Our Data on Demand team is focused on dramatically improving how primary household data is collected by tackling aspects of the process that are slow, expensive, and difficult to manage. We have reduced the cost and time required to conduct large-scale data collection exercises by, among other changes, adhering to these three rules of data management:
- Automate repetitive data processing tasks.
- Decentralize field operations management.
- Communicate frequently with your team using automated messaging.
These guidelines have also helped us run increasingly large surveys. For example, we are currently conducting a survey that is simultaneously operating in eight states and 27 districts in India, covering 160,000 respondents every 4 months.
Fortunately, our use of SurveyCTO supports these goals. We have been able to seamlessly connect the data we collect on the SurveyCTO platform to external databases and management tools. Using our three rules as a framework, these integrations and workflows have significantly decreased the amount of time spent manually managing field processes, without decreasing the quality of the data collected. They have also led to novel uses of SurveyCTO, as well as improvements in quality, cost, and speed.

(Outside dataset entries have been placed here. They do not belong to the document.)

Definition commit_detection (draw : N) (det : Detection) (p : CrossingProcessor)
  : option (list Crossing * CrossingProcessor) :=
  match subject_id det with
  | None => let! c := group_commit (new_uuid draw) {| detections := [det] |} in Some ([c], p)
  | Some subject_id =>
      let key := (timing_point_id det, subject_id) in
      let! outside := outside_window det key p in
      let! (committed, pend) :=
        (if outside then
           let! old_group := pending p !! key in
           let! c := group_commit (new_uuid draw) old_group in
           Some ([c], delete key (pending p))
         else Some ([], pending p)) in
      let entry := default {| detections := [] |} (pend !! key) in
      Some (committed,
            {| config := config p;
               pending := <[key := {| detections := detections entry ++ [det] |}]> pend |})
  end.

Fixpoint commit_groups (draw : N) (gs : list PendingGroup) : option (list Crossing) :=
  match gs with
  | [] => Some []
  | g :: gs =>
      let! c := group_commit (new_uuid draw) g in
      let! cs := commit_groups (draw + 1) gs in
      Some (c :: cs)
  end.

Definition flush (draw : N) (p : CrossingProcessor) : option (list Crossing * CrossingProcessor) :=
  let! cs := commit_groups draw (snd <$> map_to_list (pending p)) in
  Some (cs, {| config := config p; pending := ∅ |}).

(** Committing a stream of detections, each crossing drawing a fresh id. *)
Fixpoint commit_stream (draw : N) (dets : list Detection) (p : CrossingProcessor)
  : option (list Crossing * CrossingProcessor) :=
  match dets with
  | [] => Some ([], p)
  | d :: dets =>
      let! (cs, p) := commit_detection draw d p in
      let! (cs', p) := commit_stream (draw + len cs) dets p in
      Some (cs ++ cs', p)
  end.
End Processor.

(** ** Invariant *)
Record wf_group (window : N) (key : GroupKey) (ds : list Detection) : Prop := {
  group_nonempty : ds <> [];
  group_key : Forall (fun d => timing_point_id d = fst key /\ subject_id d = Some (snd key)) ds;
  group_window : forall first, ds !! 0 = Some first ->
    Forall (fun d => (detected_at_ns d <= detected_at_ns first + window)%N) ds
}.

Definition wf_proc (p : CrossingProcessor) : Prop :=
  map_Forall (fun key g => wf_group (grouping_window_ns (config p)) key (detections g)) (pending p).

(** A crossing without its random identifier. *)
Definition anonymous (c : Crossing) : Crossing :=
  {| crossing_id := ""; cr_timing_point_id := cr_timing_point_id c; cr_subject_id := cr_subject_id c;
     crossed_at_ns := crossed_at_ns c; crossed_at_uncertainty_ns := crossed_at_uncertainty_ns c;
     cr_timebase_id := cr_timebase_id c; cr_timestamping_method := cr_timestamping_method c;
     cr_source_attestation := cr_source_attestation c; detection_ids := detection_ids c |}.

(** What it means for [c] to be the crossing of the detections [ds]. *)
Record crossing_of (ds : list Detection) (c : Crossing) : Prop := {
  co_ids : detection_ids c = detection_id <$> ds;
  co_peak : exists i peak, pick_peak_index ds = Some i /\ ds !! i = Some peak /\
    crossed_at_ns c = detected_at_ns peak /\ cr_timebase_id c = timebase_id peak /\
    cr_timestamping_method c = timestamping_method peak /\
    cr_source_attestation c = source_attestation peak /\
    forall u, detected_at_uncertainty_ns peak = Some u ->
      exists u', crossed_at_uncertainty_ns c = Some u' /\ (u <= u')%N;
  (** The reported interval contains every contributing timestamp. *)
  co_interval : forall d, d ∈ ds -> detected_at_ns d = crossed_at_ns c \/
    exists u, crossed_at_uncertainty_ns c = Some u /\
      (detected_at_ns d <= crossed_at_ns c + u)%N /\ (crossed_at_ns c <= detected_at_ns d + u)%N
}.

(** ** Iterator lemmas *)
Lemma max_by_key_spec ks :
  match max_by_key ks with
  | None => ks = []
  | Some (i, m) => ks !! i = Some m /\
      (forall j k, ks !! j = Some k -> (k <= m)%Z) /\
      (forall j k, ks !! j = Some k -> i < j -> (k < m)%Z)
  end.
Proof.
  induction ks as [|k ks IH]; simpl; [done|]. destruct (max_by_key ks) as [[i m]|].
  - destruct IH as (Hi & Hle & Hlt). destruct (Z.leb_spec k m).
    + split; [done|]. split; intros [|j] k' Hj; simplify_eq/=; [done|by eapply Hle|lia|].
      intros ?. eapply Hlt; [done|lia].
    + split; [done|]. split; intros [|j] k' Hj; simplify_eq/=; [lia| |lia|];
        apply Hle in Hj; lia.
  - subst. split; [done|]. split; intros [|j] k' Hj; simplify_eq/=; lia.
Qed.

Lemma min_by_key_spec ks :
  match min_by_key ks with
  | None => ks = []
  | Some (i, m) => ks !! i = Some m /\
      (forall j k, ks !! j = Some k -> (m <= k)%Z) /\
      (forall j k, ks !! j = Some k -> j < i -> (m < k)%Z)
  end.
Proof.
  induction ks as [|k ks IH]; simpl; [done|]. destruct (min_by_key ks) as [[i m]|].
  - destruct IH as (Hi & Hle & Hlt). destruct (Z.leb_spec k m).
    + split; [done|]. split; intros [|j] k' Hj; simplify_eq/=; try lia.
      apply Hle in Hj. lia.
    + split; [done|]. split; intros [|j] k' Hj; simplify_eq/=; try lia; [by eapply Hle|].
      intros ?. eapply Hlt; [done|lia].
  - subst. split; [done|]. split; intros [|j] k' Hj; simplify_eq/=; lia.
Qed.

Lemma foldl_min_spec ns n :
  (foldl N.min n ns <= n)%N /\ forall m, m ∈ ns -> (foldl N.min n ns <= m)%N.
Proof.
  revert n. induction ns as [|m ns IH]; intros n; simpl; [split; [done|set_solver]|].
  destruct (IH (N.min n m)) as [H1 H2]. split; [lia|].
  intros m' [->|Hin]%elem_of_cons; [lia|by apply H2].
Qed.

Lemma foldl_max_spec ns n :
  (n <= foldl N.max n ns)%N /\ forall m, m ∈ ns -> (m <= foldl N.max n ns)%N.
Proof.
  revert n. induction ns as [|m ns IH]; intros n; simpl; [split; [done|set_solver]|].
  destruct (IH (N.max n m)) as [H1 H2]. split; [lia|].
  intros m' [->|Hin]%elem_of_cons; [lia|by apply H2].
Qed.

Lemma iter_min_max ns :
  ns <> [] -> exists lo hi, iter_min ns = Some lo /\ iter_max ns = Some hi /\
    forall n, n ∈ ns -> (lo <= n <= hi)%N.
Proof.
  destruct ns as [|n ns]; [done|]. intros _. eexists _, _. split; [done|]. split; [done|].
  destruct (foldl_min_spec ns n) as [? Hmin], (foldl_max_spec ns n) as [? Hmax].
  intros m [->|Hin]%elem_of_cons; [done|]. split; [by apply Hmin|by apply Hmax].
Qed.

Lemma pick_peak_total ds :
  ds <> [] -> exists i d, pick_peak_index ds = Some i /\ ds !! i = Some d.
Proof.
  intros Hne. unfold pick_peak_index. destruct (existsb _ ds).
  - pose proof (max_by_key_spec (rssi_key <$> ds)) as H. destruct (max_by_key _) as [[i m]|].
    + destruct H as [Hi _]. apply list_lookup_fmap_Some in Hi as (d & _ & Hd). simpl. eauto.
    + by apply fmap_nil_inv in H.
  - pose proof (min_by_key_spec ((fun d => Z.of_N (detected_at_ns d)) <$> ds)) as H.
    destruct (min_by_key _) as [[i m]|].
    + destruct H as [Hi _]. apply list_lookup_fmap_Some in Hi as (d & _ & Hd). simpl. eauto.
    + by apply fmap_nil_inv in H.
Qed.

(** ** Groups *)
Lemma widen_span u span :
  (0 < span)%N -> exists u', widen u span = Some u' /\ (span <= u')%N.
Proof.
  intros Hs. apply N.ltb_lt in Hs. unfold widen. rewrite Hs.
  destruct u; eexists; (split; [done|]); lia.
Qed.

Lemma widen_uncertainty u span : exists u', widen (Some u) span = Some u' /\ (u <= u')%N.
Proof. unfold widen. case_match; eexists; (split; [done|]); lia. Qed.

Lemma group_commit_spec uuid g :
  detections g <> [] ->
  exists c, group_commit uuid g = Some c /\ crossing_id c = uuid /\ crossing_of (detections g) c /\
    (exists d, detections g !! 0 = Some d /\ cr_timing_point_id c = timing_point_id d /\
               cr_subject_id c = subject_id d).
Proof.
  intros Hne. unfold group_commit.
  destruct (iter_min_max (detected_at_ns <$> detections g)) as (lo & hi & -> & -> & Hb).
  { intros H%fmap_nil_inv. done. }
  destruct (pick_peak_total (detections g) Hne) as (i & peak & Hi & Hpeak). rewrite Hi, Hpeak.
  destruct (detections g) as [|d ds] eqn:Hds; [done|]. cbn [lookup list_lookup].
  eexists. split; [done|]. split; [done|]. split; [|eauto].
  split; cbn -[pick_peak_index widen]; [done| |].
  - exists i, peak. repeat split; try done. intros u ->. apply widen_uncertainty.
  - intros d' Hd'. assert (Hin : forall x, x ∈ d :: ds -> (lo <= detected_at_ns x <= hi)%N).
    { intros x Hx. apply Hb. apply list_elem_of_fmap. eauto. }
    pose proof (Hin _ Hd') as Hd1. pose proof (Hin _ (list_elem_of_lookup_2 _ _ _ Hpeak)) as Hp1.
    unfold saturating_sub. destruct (decide (hi - lo = 0)%N); [left; lia|]. right.
    destruct (widen_span (detected_at_uncertainty_ns peak) (hi - lo)) as (u & -> & Hu); [lia|].
    exists u. split; [done|]. lia.
Qed.

Lemma group_commit_uuid u1 u2 g c :
  group_commit u1 g = Some c ->
  exists c', group_commit u2 g = Some c' /\ anonymous c = anonymous c'.
Proof.
  unfold group_commit. repeat case_match; try done. intros [= <-]. eauto.
Qed.

(** ** The processor *)
Section ProcessorLemmas.
Variable new_uuid : N -> string.

Lemma outside_window_spec det key p :
  wf_proc p ->
  exists b, outside_window det key p = Some b /\
    match pending p !! key with
    | None => b = false
    | Some g => exists first, detections g !! 0 = Some first /\
        (b = true <-> grouping_window_ns (config p) < detected_at_ns det - detected_at_ns first)%N
    end.
Proof.
  intros Hwf. unfold outside_window. destruct (pending p !! key) as [g|] eqn:Hg; [|eauto].
  apply Hwf in Hg as [Hne _ _]. unfold first_detected_at_ns. simpl.
  destruct (detections g) as [|d ds]; [done|]. simpl. eexists. split; [done|].
  exists d. split; [done|]. apply N.ltb_lt.
Qed.

(** What committing a detection of key [key] does, without the plumbing. *)
Lemma commit_detection_spec n det key p :
  wf_proc p -> (timing_point_id det, snd key) = key -> subject_id det = Some (snd key) ->
  exists cs pend', commit_detection new_uuid n det p =
      Some (cs, {| config := config p; pending := pend' |}) /\
    ((exists g, pending p !! key = Some g /\ cs = [] /\
        pend' = <[key := {| detections := detections g ++ [det] |}]> (pending p) /\
        forall first, detections g !! 0 = Some first ->
          (detected_at_ns det <= detected_at_ns first + grouping_window_ns (config p))%N) \/
     (pending p !! key = None /\ cs = [] /\
        pend' = <[key := {| detections := [det] |}]> (pending p)) \/
     (exists g c, pending p !! key = Some g /\ cs = [c] /\
        group_commit (new_uuid n) g = Some c /\ crossing_of (detections g) c /\
        pend' = <[key := {| detections := [det] |}]> (pending p))).
Proof.
  intros Hwf Hkey Hsub. unfold commit_detection. rewrite Hsub, Hkey.
  destruct (outside_window_spec det key p Hwf) as (b & -> & Hb).
  destruct (pending p !! key) as [g|] eqn:Hg.
  - destruct Hb as (first & Hfirst & Hb). destruct b.
    + destruct (group_commit_spec (new_uuid n) g) as (c & Hc & _ & Hco & _); [by eapply Hwf|].
      rewrite Hc. eexists _, _. split; [done|]. right; right. exists g, c.
      do 4 (split; [done|]). rewrite lookup_delete_eq. simpl. by rewrite insert_delete_eq.
    + eexists _, _. split; [done|]. left. exists g. rewrite Hg. simpl.
      do 3 (split; [done|]). intros first' Hf'. simplify_eq.
      destruct (N.ltb_spec (grouping_window_ns (config p)) (detected_at_ns det - detected_at_ns first));
        [by apply Hb in H|lia].
  - subst b. eexists _, _. split; [done|]. right; left. rewrite Hg. done.
Qed.

Lemma commit_anonymous n det p :
  subject_id det = None ->
  exists c, commit_detection new_uuid n det p = Some ([c], p) /\ crossing_of [det] c /\
    group_commit (new_uuid n) {| detections := [det] |} = Some c.
Proof.
  intros Hs. unfold commit_detection. rewrite Hs.
  destruct (group_commit_spec (new_uuid n) {| detections := [det] |}) as (c & Hc & _ & Hco & _); [done|].
  rewrite Hc. eauto.
Qed.

Lemma wf_group_single window key det :
  (timing_point_id det, snd key) = key -> subject_id det = Some (snd key) ->
  wf_group window key [det].
Proof.
  intros Hk Hs. split; [done| |].
  - apply Forall_singleton. split; [by rewrite <- Hk|done].
  - intros first [= <-]. apply Forall_singleton. lia.
Qed.

Lemma wf_group_snoc window key ds det :
  wf_group window key ds -> (timing_point_id det, snd key) = key -> subject_id det = Some (snd key) ->
  (forall first, ds !! 0 = Some first -> (detected_at_ns det <= detected_at_ns first + window)%N) ->
  wf_group window key (ds ++ [det]).
Proof.
  intros [Hne Hkey Hw] Hk Hs Hdet. destruct ds as [|d ds]; [done|]. split.
  - done.
  - apply Forall_app. split; [done|]. apply Forall_singleton. split; [by rewrite <- Hk|done].
  - intros first Hf. simpl in Hf. apply Forall_app. split; [by apply Hw|].
    apply Forall_singleton. by apply Hdet.
Qed.

Lemma key_of_detection det s :
  subject_id det = Some s ->
  let key := (timing_point_id det, s) in
  (timing_point_id det, snd key) = key /\ subject_id det = Some (snd key).
Proof. done. Qed.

In this post, we share tools and techniques that are relatively easy to implement without too much technical expertise. While some of our insights might not fully apply to smaller surveys, the principles of automation, decentralization, and communication can help any team improve quality and reduce costs. This is also a starting point to explore more advanced applications of these principles: from machine learning-powered data cleaning algorithms to custom smartphone applications. We hope to explore those approaches in future posts!
1. Automate repetitive data processing tasks
As data collection projects scale up, it becomes increasingly difficult to process data in near real-time in order to direct field operations. SurveyCTO offers two types of integrations—direct streaming to Google Sheets and a more technical API— that make this process far more efficient. Imagine any member opening a dashboard from anywhere in the world and being able to know how many surveys are complete, what payments need to be processed, which teams need more resources, and what questions in the survey are causing confusion. These are all possible with SurveyCTO’s live integrations!
We use SurveyCTO forms to collect everything from survey data to field team expense reports and travel logs. By directly streaming survey variables into a private Google Sheets dashboard system, we can ingest data in near real-time to track the completion status of surveys, perform simple quality checks, calculate productivity metrics, and even process surveyor payments.
This workflow provides improved insight into field operations, without requiring technical expertise or relying on manual processing. As a result, we are able to identify systematic errors and productivity issues earlier, refine our payment model, collect expense reports in real-time, and aggregate travel logs, while reducing the time spent maintaining each of these workstreams.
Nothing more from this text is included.